:: SUPPLIED MATERIAL
(** * Morpion Ultime (Ultimate Tic-Tac-Toe): rules engine and move selection

    A shallow embedding of [game.py] (classes [PetitPlateau] and
    [MorpionUltime]) and of [ai.py] (the two heuristics and the three
    [get_move] strategies), followed by the properties established about
    them.

    Layout of the development:
    - values: symbols, cells, fixed 3-element rows, indices;
    - [PetitPlateau] and [MorpionUltime]: the methods as functions that take
      the receiver and return the updated receiver next to the result;
    - the heuristics and the strategies of [ai.py];
    - an object store with references, for the methods that copy or mutate
      objects ([dupliquer], [jouer_coup]);
    - the lemmas. *)

From Stdlib Require Import ZArith List Bool Lia.
From stdpp Require Import gmap.
Import ListNotations.

Local Open Scope Z_scope.

(** ** Values *)

(** The two symbols ['X'] and ['O']. *)
Inductive joueur := jX | jO.

(** Content of a cell: [' '], ['X'] or ['O']. *)
Inductive case := Vide | Pion (j : joueur).

(** A non-[None] value of the attribute [vainqueur]: ['X'], ['O'] or
    ["DRAW"]. *)
Inductive issue := Gagne (j : joueur) | DRAW.

(** A cell of the virtual grid [global_p] of [mettre_a_jour_etat_global]:
    [vainq if vainq is not None else ' ']. *)
Inductive marque := M_espace | M_de (v : issue).

#[global] Instance joueur_eq_dec : EqDecision joueur.
Proof. solve_decision. Defined.

#[global] Instance case_eq_dec : EqDecision case.
Proof. solve_decision. Defined.

#[global] Instance issue_eq_dec : EqDecision issue.
Proof. solve_decision. Defined.

Definition joueur_eqb (a b : joueur) : bool :=
  match a, b with jX, jX | jO, jO => true | _, _ => false end.

Definition case_eqb (a b : case) : bool :=
  match a, b with
  | Vide, Vide => true
  | Pion x, Pion y => joueur_eqb x y
  | _, _ => false
  end.

Definition issue_eqb (a b : issue) : bool :=
  match a, b with
  | Gagne x, Gagne y => joueur_eqb x y
  | DRAW, DRAW => true
  | _, _ => false
  end.

Definition marque_eqb (a b : marque) : bool :=
  match a, b with
  | M_espace, M_espace => true
  | M_de x, M_de y => issue_eqb x y
  | _, _ => false
  end.

(** ['O' if joueur == 'X' else 'X'] *)
Definition autre (j : joueur) : joueur :=
  if joueur_eqb j jX then jO else jX.

(** The lists of the program that are built with three elements and never
    resized: a row of cells, the three rows of a grid. *)
Definition tri (A : Type) : Type := (A * A * A)%type.

(** An index that passed the test [0 <= i < 3]. *)
Inductive idx := I0 | I1 | I2.

(** [range(3)] *)
Definition range3 : list idx := [I0; I1; I2].

Definition idx_of_Z (z : Z) : option idx :=
  if z =? 0 then Some I0
  else if z =? 1 then Some I1
  else if z =? 2 then Some I2
  else None.

Definition Z_of_idx (i : idx) : Z :=
  match i with I0 => 0 | I1 => 1 | I2 => 2 end.

#[global] Instance idx_eq_dec : EqDecision idx.
Proof. solve_decision. Defined.

Definition idx_eqb (a b : idx) : bool :=
  match a, b with I0, I0 | I1, I1 | I2, I2 => true | _, _ => false end.

(** [2 - i] *)
Definition miroir (i : idx) : idx :=
  match i with I0 => I2 | I1 => I1 | I2 => I0 end.

Definition get3 {A} (t : tri A) (i : idx) : A :=
  let '(a, b, c) := t in
  match i with I0 => a | I1 => b | I2 => c end.

Definition set3 {A} (t : tri A) (i : idx) (v : A) : tri A :=
  let '(a, b, c) := t in
  match i with I0 => (v, b, c) | I1 => (a, v, c) | I2 => (a, b, v) end.

Definition map3 {A B} (f : A -> B) (t : tri A) : tri B :=
  let '(a, b, c) := t in (f a, f b, f c).

Definition liste3 {A} (t : tri A) : list A :=
  let '(a, b, c) := t in [a; b; c].

(** [g[l][c]] and [g[l][c] = v] on a grid. *)
Definition get2 {A} (g : tri (tri A)) (l c : idx) : A := get3 (get3 g l) c.

Definition set2 {A} (g : tri (tri A)) (l c : idx) (v : A) : tri (tri A) :=
  set3 g l (set3 (get3 g l) c v).

(** A move [(sp_l, sp_c, cel_l, cel_c)]: four Python integers. *)
Definition coup : Type := (Z * Z * Z * Z)%type.

(** ** [PetitPlateau]: one 3 x 3 sub-board *)

Module PetitPlateau.

Record t := Build {
  plateau : tri (tri case);
  vainqueur : option issue;
  jeu_termine : bool
}.

Definition reinitialiser : t :=
  {| plateau := ((Vide, Vide, Vide), (Vide, Vide, Vide), (Vide, Vide, Vide));
     vainqueur := None;
     jeu_termine := false |}.

Definition coup_valide (self : t) (ligne colonne : Z) : bool :=
  match idx_of_Z ligne, idx_of_Z colonne with
  | Some l, Some c =>
      case_eqb (get2 (plateau self) l c) Vide && negb (jeu_termine self)
  | _, _ => false
  end.

Definition est_nul (self : t) : bool :=
  forallb (fun i =>
    forallb (fun j => negb (case_eqb (get2 (plateau self) i j) Vide)) range3)
    range3.

(** One iteration of the loop over [i]: row [i], then column [i]. *)
Definition ligne_ou_colonne (self : t) (j : joueur) (i : idx) : bool :=
  forallb (fun k => case_eqb (get2 (plateau self) i k) (Pion j)) range3
  || forallb (fun k => case_eqb (get2 (plateau self) k i) (Pion j)) range3.

Definition diagonales (self : t) (j : joueur) : bool :=
  let p := plateau self in
  (case_eqb (get2 p I0 I0) (get2 p I1 I1)
   && case_eqb (get2 p I1 I1) (get2 p I2 I2)
   && case_eqb (get2 p I2 I2) (Pion j))
  || (case_eqb (get2 p I0 I2) (get2 p I1 I1)
      && case_eqb (get2 p I1 I1) (get2 p I2 I0)
      && case_eqb (get2 p I2 I0) (Pion j)).

Definition verifier_etat (self : t) (j : joueur) : t :=
  if existsb (ligne_ou_colonne self j) range3 then
    {| plateau := plateau self; vainqueur := Some (Gagne j); jeu_termine := true |}
  else if diagonales self j then
    {| plateau := plateau self; vainqueur := Some (Gagne j); jeu_termine := true |}
  else if est_nul self then
    {| plateau := plateau self; vainqueur := Some DRAW; jeu_termine := true |}
  else self.

Definition jouer_coup (self : t) (ligne colonne : Z) (j : joueur) : bool * t :=
  if coup_valide self ligne colonne then
    match idx_of_Z ligne, idx_of_Z colonne with
    | Some l, Some c =>
        let self1 :=
          {| plateau := set2 (plateau self) l c (Pion j);
             vainqueur := vainqueur self;
             jeu_termine := jeu_termine self |} in
        (true, verifier_etat self1 j)
    | _, _ => (false, self)
    end
  else (false, self).

Definition obtenir_vainqueur (self : t) : option issue := vainqueur self.

(** Value of the copy; the store-level method is [Tas.pp_dupliquer]. *)
Definition dupliquer (self : t) : t :=
  let nouveau := reinitialiser in
  {| plateau := map3 (fun ligne => map3 (fun x => x) ligne) (plateau self);
     vainqueur := vainqueur self;
     jeu_termine := jeu_termine self |}.

(** The two attributes [vainqueur] and [jeu_termine] are assigned together. *)
Definition coherent (self : t) : Prop :=
  vainqueur self <> None <-> jeu_termine self = true.

(** The sub-boards the program can build: a fresh one, then any calls of
    [jouer_coup]. *)
Inductive atteint : t -> Prop :=
| atteint_neuf : atteint reinitialiser
| atteint_coup self l c j : atteint self -> atteint (snd (jouer_coup self l c j)).

(** A sequence of [place] calls: the results, and the final sub-board. *)
Fixpoint jouer_suite (self : t) (ops : list (Z * Z * joueur)) : list bool * t :=
  match ops with
  | [] => ([], self)
  | (l, c, j) :: ops' =>
      let '(ok, self1) := jouer_coup self l c j in
      let '(oks, self2) := jouer_suite self1 ops' in
      (ok :: oks, self2)
  end.

End PetitPlateau.

(** ** [MorpionUltime]: the 3 x 3 board of sub-boards *)

Module MorpionUltime.

(** [plateau_actif] is [None] or the pair [(cel_l, cel_c)] of a move that
    [coup_valide] accepted, hence a pair of indices.  The global
    [vainqueur] is only ever assigned [None] or a cell of [global_p] that
    is neither [' '] nor ["DRAW"], hence a symbol. *)
Record t := Build {
  plateaux : tri (tri PetitPlateau.t);
  joueur_courant : joueur;
  plateau_actif : option (idx * idx);
  jeu_termine : bool;
  vainqueur : option joueur
}.

Definition reinitialiser : t :=
  let p := PetitPlateau.reinitialiser in
  {| plateaux := ((p, p, p), (p, p, p), (p, p, p));
     joueur_courant := jX;
     plateau_actif := None;
     jeu_termine := false;
     vainqueur := None |}.

Definition actif_compatible (self : t) (l c : idx) : bool :=
  match plateau_actif self with
  | None => true
  | Some (al, ac) => idx_eqb l al && idx_eqb c ac
  end.

Definition coup_valide (self : t) (mv : coup) : bool :=
  let '(sp_l, sp_c, cel_l, cel_c) := mv in
  match idx_of_Z sp_l, idx_of_Z sp_c with
  | Some l, Some c =>
      let plateau := get2 (plateaux self) l c in
      if PetitPlateau.jeu_termine plateau then false
      else if negb (actif_compatible self l c) then false
      else PetitPlateau.coup_valide plateau cel_l cel_c
  | _, _ => false
  end.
::::
-- EXERCISE BRIEF --
What is needed is every line from the start of the entries through the line containing "(** The two symbols ['X'] and ['O']. *)", returned word for word and nothing else.

-- FINISHED TASK --
(** * Morpion Ultime (Ultimate Tic-Tac-Toe): rules engine and move selection

    A shallow embedding of [game.py] (classes [PetitPlateau] and
    [MorpionUltime]) and of [ai.py] (the two heuristics and the three
    [get_move] strategies), followed by the properties established about
    them.

    Layout of the development:
    - values: symbols, cells, fixed 3-element rows, indices;
    - [PetitPlateau] and [MorpionUltime]: the methods as functions that take
      the receiver and return the updated receiver next to the result;
    - the heuristics and the strategies of [ai.py];
    - an object store with references, for the methods that copy or mutate
      objects ([dupliquer], [jouer_coup]);
    - the lemmas. *)

From Stdlib Require Import ZArith List Bool Lia.
From stdpp Require Import gmap.
Import ListNotations.

Local Open Scope Z_scope.

(** ** Values *)

(** The two symbols ['X'] and ['O']. *)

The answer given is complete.